═══ MATERIALS PROVIDED ═══
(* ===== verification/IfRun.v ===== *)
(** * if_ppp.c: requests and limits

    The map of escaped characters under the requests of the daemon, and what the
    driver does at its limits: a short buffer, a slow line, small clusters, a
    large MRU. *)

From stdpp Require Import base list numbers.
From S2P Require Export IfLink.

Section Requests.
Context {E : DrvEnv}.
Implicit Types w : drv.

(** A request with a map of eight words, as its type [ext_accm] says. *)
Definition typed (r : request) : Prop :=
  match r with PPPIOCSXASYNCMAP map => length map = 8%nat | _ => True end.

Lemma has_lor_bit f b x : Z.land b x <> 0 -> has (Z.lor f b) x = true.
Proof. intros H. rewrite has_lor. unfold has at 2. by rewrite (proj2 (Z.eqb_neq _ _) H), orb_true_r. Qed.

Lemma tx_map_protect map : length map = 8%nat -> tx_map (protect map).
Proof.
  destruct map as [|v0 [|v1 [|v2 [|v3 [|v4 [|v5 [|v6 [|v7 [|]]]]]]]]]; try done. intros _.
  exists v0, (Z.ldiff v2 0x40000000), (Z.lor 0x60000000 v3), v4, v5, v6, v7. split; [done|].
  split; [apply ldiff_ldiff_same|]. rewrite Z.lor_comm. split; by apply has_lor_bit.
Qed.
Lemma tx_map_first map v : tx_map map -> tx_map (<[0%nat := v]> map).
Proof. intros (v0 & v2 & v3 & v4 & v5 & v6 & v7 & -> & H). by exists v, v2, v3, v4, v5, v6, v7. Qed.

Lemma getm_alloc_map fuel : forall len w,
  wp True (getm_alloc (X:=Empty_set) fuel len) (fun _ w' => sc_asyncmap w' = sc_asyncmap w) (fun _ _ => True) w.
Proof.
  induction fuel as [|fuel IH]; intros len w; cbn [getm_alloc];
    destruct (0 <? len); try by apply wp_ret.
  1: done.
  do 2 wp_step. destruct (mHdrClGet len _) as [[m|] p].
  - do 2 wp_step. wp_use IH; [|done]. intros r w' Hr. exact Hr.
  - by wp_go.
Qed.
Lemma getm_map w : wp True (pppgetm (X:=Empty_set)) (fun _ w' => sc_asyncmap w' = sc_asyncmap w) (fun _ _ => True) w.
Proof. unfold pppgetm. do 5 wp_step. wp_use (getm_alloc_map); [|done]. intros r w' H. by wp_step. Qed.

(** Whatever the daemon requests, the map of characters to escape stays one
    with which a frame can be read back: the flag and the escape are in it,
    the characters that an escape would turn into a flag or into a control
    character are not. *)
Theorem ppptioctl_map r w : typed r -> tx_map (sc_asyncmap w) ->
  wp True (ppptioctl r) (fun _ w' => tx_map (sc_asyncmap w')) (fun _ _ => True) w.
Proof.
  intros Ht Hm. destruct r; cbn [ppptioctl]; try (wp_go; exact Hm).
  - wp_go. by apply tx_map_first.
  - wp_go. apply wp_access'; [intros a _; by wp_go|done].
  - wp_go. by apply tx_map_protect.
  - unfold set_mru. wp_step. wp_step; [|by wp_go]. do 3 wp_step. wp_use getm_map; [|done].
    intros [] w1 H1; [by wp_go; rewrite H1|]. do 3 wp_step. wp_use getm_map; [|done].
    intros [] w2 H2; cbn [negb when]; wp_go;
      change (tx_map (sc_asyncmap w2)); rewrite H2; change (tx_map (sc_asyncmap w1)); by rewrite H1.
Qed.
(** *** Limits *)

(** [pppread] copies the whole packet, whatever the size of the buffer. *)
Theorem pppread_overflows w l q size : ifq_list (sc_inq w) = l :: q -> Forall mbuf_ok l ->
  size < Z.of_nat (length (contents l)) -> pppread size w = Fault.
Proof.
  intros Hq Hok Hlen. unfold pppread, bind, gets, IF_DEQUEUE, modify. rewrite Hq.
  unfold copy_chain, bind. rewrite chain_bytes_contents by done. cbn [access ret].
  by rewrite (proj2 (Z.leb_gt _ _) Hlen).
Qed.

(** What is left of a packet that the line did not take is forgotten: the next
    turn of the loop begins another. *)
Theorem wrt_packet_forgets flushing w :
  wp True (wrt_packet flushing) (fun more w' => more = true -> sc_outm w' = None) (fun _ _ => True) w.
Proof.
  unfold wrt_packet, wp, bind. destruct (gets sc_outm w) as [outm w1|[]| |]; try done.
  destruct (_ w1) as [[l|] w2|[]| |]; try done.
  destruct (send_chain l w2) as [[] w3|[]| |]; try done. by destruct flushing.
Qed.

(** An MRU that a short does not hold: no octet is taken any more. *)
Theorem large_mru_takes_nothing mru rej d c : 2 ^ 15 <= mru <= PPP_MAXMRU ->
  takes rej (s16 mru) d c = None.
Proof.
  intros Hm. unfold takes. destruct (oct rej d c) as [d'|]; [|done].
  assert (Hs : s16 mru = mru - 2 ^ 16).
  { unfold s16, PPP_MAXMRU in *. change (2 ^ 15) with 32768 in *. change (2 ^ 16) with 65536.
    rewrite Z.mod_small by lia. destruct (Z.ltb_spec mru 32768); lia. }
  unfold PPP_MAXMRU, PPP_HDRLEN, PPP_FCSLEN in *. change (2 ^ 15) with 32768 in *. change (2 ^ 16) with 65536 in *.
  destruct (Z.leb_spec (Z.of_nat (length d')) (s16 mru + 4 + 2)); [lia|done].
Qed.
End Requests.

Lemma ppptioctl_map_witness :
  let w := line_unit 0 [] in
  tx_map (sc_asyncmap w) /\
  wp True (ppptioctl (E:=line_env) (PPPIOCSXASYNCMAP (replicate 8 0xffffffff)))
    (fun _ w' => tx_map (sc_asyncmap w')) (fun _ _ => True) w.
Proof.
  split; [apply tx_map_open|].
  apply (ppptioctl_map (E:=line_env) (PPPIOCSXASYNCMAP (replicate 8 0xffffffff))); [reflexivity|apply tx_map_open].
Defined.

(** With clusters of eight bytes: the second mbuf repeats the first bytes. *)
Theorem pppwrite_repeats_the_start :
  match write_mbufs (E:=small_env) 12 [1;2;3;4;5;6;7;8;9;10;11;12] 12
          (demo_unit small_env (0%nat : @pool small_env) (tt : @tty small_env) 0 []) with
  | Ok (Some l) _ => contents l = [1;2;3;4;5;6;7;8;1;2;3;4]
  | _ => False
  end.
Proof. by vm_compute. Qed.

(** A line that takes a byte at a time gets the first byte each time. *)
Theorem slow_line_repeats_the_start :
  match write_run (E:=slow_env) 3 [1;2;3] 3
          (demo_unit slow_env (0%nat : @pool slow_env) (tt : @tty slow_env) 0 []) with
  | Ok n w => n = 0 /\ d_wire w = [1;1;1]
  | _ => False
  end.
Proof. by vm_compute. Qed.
═══
═══ MATERIALS PROVIDED ═══
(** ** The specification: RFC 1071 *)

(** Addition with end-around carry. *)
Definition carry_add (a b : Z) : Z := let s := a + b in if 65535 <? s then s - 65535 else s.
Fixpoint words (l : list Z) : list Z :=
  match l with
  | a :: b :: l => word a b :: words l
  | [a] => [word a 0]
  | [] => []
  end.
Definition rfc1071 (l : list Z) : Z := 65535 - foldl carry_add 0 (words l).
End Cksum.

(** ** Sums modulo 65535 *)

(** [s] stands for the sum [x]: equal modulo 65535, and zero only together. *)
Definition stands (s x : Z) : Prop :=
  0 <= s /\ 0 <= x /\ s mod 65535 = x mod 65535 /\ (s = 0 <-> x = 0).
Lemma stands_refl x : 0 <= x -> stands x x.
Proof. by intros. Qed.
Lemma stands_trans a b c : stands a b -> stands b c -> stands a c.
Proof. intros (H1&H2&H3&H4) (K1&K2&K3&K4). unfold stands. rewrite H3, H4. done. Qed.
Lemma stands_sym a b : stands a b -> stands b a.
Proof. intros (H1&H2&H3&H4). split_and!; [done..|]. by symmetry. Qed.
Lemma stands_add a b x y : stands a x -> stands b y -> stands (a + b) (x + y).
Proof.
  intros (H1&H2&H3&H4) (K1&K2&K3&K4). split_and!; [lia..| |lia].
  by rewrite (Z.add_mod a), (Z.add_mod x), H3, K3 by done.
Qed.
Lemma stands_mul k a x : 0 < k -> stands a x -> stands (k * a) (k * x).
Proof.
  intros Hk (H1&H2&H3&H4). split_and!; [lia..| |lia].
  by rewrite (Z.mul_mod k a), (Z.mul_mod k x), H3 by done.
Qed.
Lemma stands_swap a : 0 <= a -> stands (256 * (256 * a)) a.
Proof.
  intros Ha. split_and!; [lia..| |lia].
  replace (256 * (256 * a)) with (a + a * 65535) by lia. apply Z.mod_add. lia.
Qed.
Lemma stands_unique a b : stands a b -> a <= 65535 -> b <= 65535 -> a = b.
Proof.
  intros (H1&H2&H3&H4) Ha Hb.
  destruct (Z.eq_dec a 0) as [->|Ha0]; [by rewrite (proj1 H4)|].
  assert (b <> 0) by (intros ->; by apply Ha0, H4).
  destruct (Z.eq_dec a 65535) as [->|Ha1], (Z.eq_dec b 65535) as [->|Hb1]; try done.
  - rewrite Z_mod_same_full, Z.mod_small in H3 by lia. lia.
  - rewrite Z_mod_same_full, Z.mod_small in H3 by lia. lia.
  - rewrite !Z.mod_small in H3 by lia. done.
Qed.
═══
ACTIVITY:
Using the data above, transcribe the lines that run from the line with "(* ===== verification/IfRun.v ===== *)" to the line with "Lemma tx_map_first map", both ends kept, and output nothing else.

WORKED SOLUTION:
(* ===== verification/IfRun.v ===== *)
(** * if_ppp.c: requests and limits

    The map of escaped characters under the requests of the daemon, and what the
    driver does at its limits: a short buffer, a slow line, small clusters, a
    large MRU. *)

From stdpp Require Import base list numbers.
From S2P Require Export IfLink.

Section Requests.
Context {E : DrvEnv}.
Implicit Types w : drv.

(** A request with a map of eight words, as its type [ext_accm] says. *)
Definition typed (r : request) : Prop :=
  match r with PPPIOCSXASYNCMAP map => length map = 8%nat | _ => True end.

Lemma has_lor_bit f b x : Z.land b x <> 0 -> has (Z.lor f b) x = true.
Proof. intros H. rewrite has_lor. unfold has at 2. by rewrite (proj2 (Z.eqb_neq _ _) H), orb_true_r. Qed.

Lemma tx_map_protect map : length map = 8%nat -> tx_map (protect map).
Proof.
  destruct map as [|v0 [|v1 [|v2 [|v3 [|v4 [|v5 [|v6 [|v7 [|]]]]]]]]]; try done. intros _.
  exists v0, (Z.ldiff v2 0x40000000), (Z.lor 0x60000000 v3), v4, v5, v6, v7. split; [done|].
  split; [apply ldiff_ldiff_same|]. rewrite Z.lor_comm. split; by apply has_lor_bit.
Qed.
Lemma tx_map_first map v : tx_map map -> tx_map (<[0%nat := v]> map).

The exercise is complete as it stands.